Exercise directions = Restate verbatim the span of lines below between the line with "(** [o[k] = v]: an" and the line with "(** The members", including those two lines, and only that span.

Collected data entries =
(** * The web-app's [next.config.mjs]: configuration resolution and
      security-header injection.

    The module under study builds one configuration object from validated
    environment flags, optionally wraps it with the Sentry and
    bundle-analyzer add-ons, and exposes an [async headers()] method that
    attaches a precomputed list of response headers to a route pattern.

    JavaScript objects are kept as ordered association lists (insertion
    order is observable through [Object.entries] and object spread),
    [process.env] is a finite map, and the imported packages are an
    interface the development is parametric in. *)

From Stdlib Require Import ZArith Ascii String List Bool Lia.
From Stdlib Require Import DecimalString.
From stdpp Require Import base option gmap strings.
Import ListNotations.
Open Scope string_scope.

(** ** JavaScript values and object literals *)

Module Js.

#[local] Unset Elimination Schemes.
Inductive JsValue : Type :=
| JUndefined
| JNull
| JBool (b : bool)
| JNum (n : Z)
| JStr (s : string)
| JArr (items : list JsValue)
| JObj (fields : list (string * JsValue))
(* a function value: the name of its code and the variables it closes over *)
| JFun (code : string) (captured : list (string * JsValue)).
#[local] Set Elimination Schemes.

Definition Fields := list (string * JsValue).

(** [o[k]] on own properties; [None] when the key is absent. *)
Fixpoint assoc (k : string) (o : Fields) : option JsValue :=
  match o with
  | [] => None
  | (k', v) :: rest => if String.eqb k k' then Some v else assoc k rest
  end.

(** [o[k] = v]: an existing key keeps its position, a new one goes last. *)
Fixpoint assign (k : string) (v : JsValue) (o : Fields) : Fields :=
  match o with
  | [] => [(k, v)]
  | (k', v') :: rest =>
      if String.eqb k k' then (k, v) :: rest else (k', v') :: assign k v rest
  end.

(** [const { k, ...rest } = o]: the rest object. *)
Fixpoint omit (k : string) (o : Fields) : Fields :=
  match o with
  | [] => []
  | (k', v) :: rest =>
      if String.eqb k k' then omit k rest else (k', v) :: omit k rest
  end.

(** The members of an object literal: [k: v] and [...v]. *)
Inductive Member : Type :=
| Prop_ (k : string) (v : JsValue)
| Spread (v : JsValue).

Reply to the exercise =
(** [o[k] = v]: an existing key keeps its position, a new one goes last. *)
Fixpoint assign (k : string) (v : JsValue) (o : Fields) : Fields :=
  match o with
  | [] => [(k, v)]
  | (k', v') :: rest =>
      if String.eqb k k' then (k, v) :: rest else (k', v') :: assign k v rest
  end.

(** [const { k, ...rest } = o]: the rest object. *)
Fixpoint omit (k : string) (o : Fields) : Fields :=
  match o with
  | [] => []
  | (k', v) :: rest =>
      if String.eqb k k' then omit k rest else (k', v) :: omit k rest
  end.

(** The members of an object literal: [k: v] and [...v]. *)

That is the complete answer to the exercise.